Every record below should appear in your answer, copied exactly.

===== Records shown

Lemma socket_round_trip_witness :
  consumer_socket (env_peer "hello") (mkargs "unused" 1 1) os_fresh
  = ([EvRecv (strlen "hello"); EvStdout (nl (c_str "hello"))],
     set_sock_file false os_fresh, Ret tt).
Proof.
  apply (socket_round_trip env_ok (env_peer "hello") (mkargs "hello" 1 0)
           (mkargs "unused" 1 1) (set_sock_file true os_fresh) os_fresh "hello").
  - exact no_denial_env_ok.
  - intros c. reflexivity.
  - reflexivity.
  - reflexivity.
  - unfold MAX_MESSAGE_LENGTH. cbn. lia.
  - reflexivity.
  - reflexivity.
Defined.

(** X16.  A socket file left behind by an earlier consumer does not
    hinder the next one: the consumer unlinks the path before it binds,
    so that its calls and its end are the same whether or not the file
    existed. *)
Theorem stale_socket_file_is_removed env args s b :
  trace_of (consumer_socket env args (set_sock_file b s))
  = trace_of (consumer_socket env args s) /\
  result_of (consumer_socket env args (set_sock_file b s))
  = result_of (consumer_socket env args s).
Proof.
  unfold consumer_socket, andthen at 1 3 4 6, checked at 1 6, andthen at 1 3, socket.
  destruct s as [q m b0]. cbn [set_sock_file shm sems sock_file].
  destruct (denied env Csocket); [split; reflexivity|].
  cbn [unlink ret set_sock_file shm sems sock_file]. split; reflexivity.
Qed.
(** What appears on the terminal: a line of [print], given by the text of
    its literal in the source and the values interpolated in it, in order;
    the prompt of an [input] or of a [getpass]; a line of the engine. *)
Inductive message :=
| Say (text : string) (args : list value)
| Ask (prompt : string)
| Engine (l : line).

(** What the program does not decide: the library, which statements SQLite
    fails to carry out (by their rank in the call), what the clock says (by
    the rank of the reading), and the environment of each call of the
    engine (by the rank of the call). *)
Record setting := mk_setting
  { python : library;
    sqlite_fails : nat -> bool;
    wall_clock : nat -> string;
    engine_env : nat -> env }.

(** The state of a run: the database as committed; the database as the
    connection last opened sees it (the program never has two connections
    with pending writes); whether the local variable [conn] of the running
    function is bound; the lines still to be typed; the terminal; the
    statements executed, the clock readings and the calls of the engine so
    far. *)
Record world := mk_world
  { database : db;
    transaction : db;
    conn_bound : bool;
    keyboard : list string;
    screen : list message;
    statements : nat;
    readings : nat;
    calls : nat }.

(** How a piece of code ends: normally, by a [return] (of [None]), by an
    exception, or not within the turns allowed to a loop. *)
Inductive completion (A : Type) :=
| Done (a : A)
| Return
| Raise (e : exception)
| Unfinished.

Arguments Done {A} a.

Arguments Return {A}.

Arguments Raise {A} e.

Arguments Unfinished {A}.

Definition IO (A : Type) : Type := setting -> world -> completion A * world.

==========

Result for this exercise:
Lemma socket_round_trip_witness :
  consumer_socket (env_peer "hello") (mkargs "unused" 1 1) os_fresh
  = ([EvRecv (strlen "hello"); EvStdout (nl (c_str "hello"))],
     set_sock_file false os_fresh, Ret tt).
Proof.
  apply (socket_round_trip env_ok (env_peer "hello") (mkargs "hello" 1 0)
           (mkargs "unused" 1 1) (set_sock_file true os_fresh) os_fresh "hello").
  - exact no_denial_env_ok.
  - intros c. reflexivity.
  - reflexivity.
  - reflexivity.
  - unfold MAX_MESSAGE_LENGTH. cbn. lia.
  - reflexivity.
  - reflexivity.
Defined.

(** X16.  A socket file left behind by an earlier consumer does not
    hinder the next one: the consumer unlinks the path before it binds,
    so that its calls and its end are the same whether or not the file
    existed. *)
Theorem stale_socket_file_is_removed env args s b :
  trace_of (consumer_socket env args (set_sock_file b s))
  = trace_of (consumer_socket env args s) /\
  result_of (consumer_socket env args (set_sock_file b s))
  = result_of (consumer_socket env args s).
Proof.
  unfold consumer_socket, andthen at 1 3 4 6, checked at 1 6, andthen at 1 3, socket.
  destruct s as [q m b0]. cbn [set_sock_file shm sems sock_file].
  destruct (denied env Csocket); [split; reflexivity|].
  cbn [unlink ret set_sock_file shm sems sock_file]. split; reflexivity.
Qed.
(** What appears on the terminal: a line of [print], given by the text of
    its literal in the source and the values interpolated in it, in order;
    the prompt of an [input] or of a [getpass]; a line of the engine. *)
Inductive message :=
| Say (text : string) (args : list value)
| Ask (prompt : string)
| Engine (l : line).

(** What the program does not decide: the library, which statements SQLite
    fails to carry out (by their rank in the call), what the clock says (by
    the rank of the reading), and the environment of each call of the
    engine (by the rank of the call). *)
Record setting := mk_setting
  { python : library;
    sqlite_fails : nat -> bool;
    wall_clock : nat -> string;
    engine_env : nat -> env }.

(** The state of a run: the database as committed; the database as the
    connection last opened sees it (the program never has two connections
    with pending writes); whether the local variable [conn] of the running
    function is bound; the lines still to be typed; the terminal; the
    statements executed, the clock readings and the calls of the engine so
    far. *)
Record world := mk_world
  { database : db;
    transaction : db;
    conn_bound : bool;
    keyboard : list string;
    screen : list message;
    statements : nat;
    readings : nat;
    calls : nat }.

(** How a piece of code ends: normally, by a [return] (of [None]), by an
    exception, or not within the turns allowed to a loop. *)
Inductive completion (A : Type) :=
| Done (a : A)
| Return
| Raise (e : exception)
| Unfinished.

Arguments Done {A} a.

Arguments Return {A}.

Arguments Raise {A} e.

Arguments Unfinished {A}.

Definition IO (A : Type) : Type := setting -> world -> completion A * world.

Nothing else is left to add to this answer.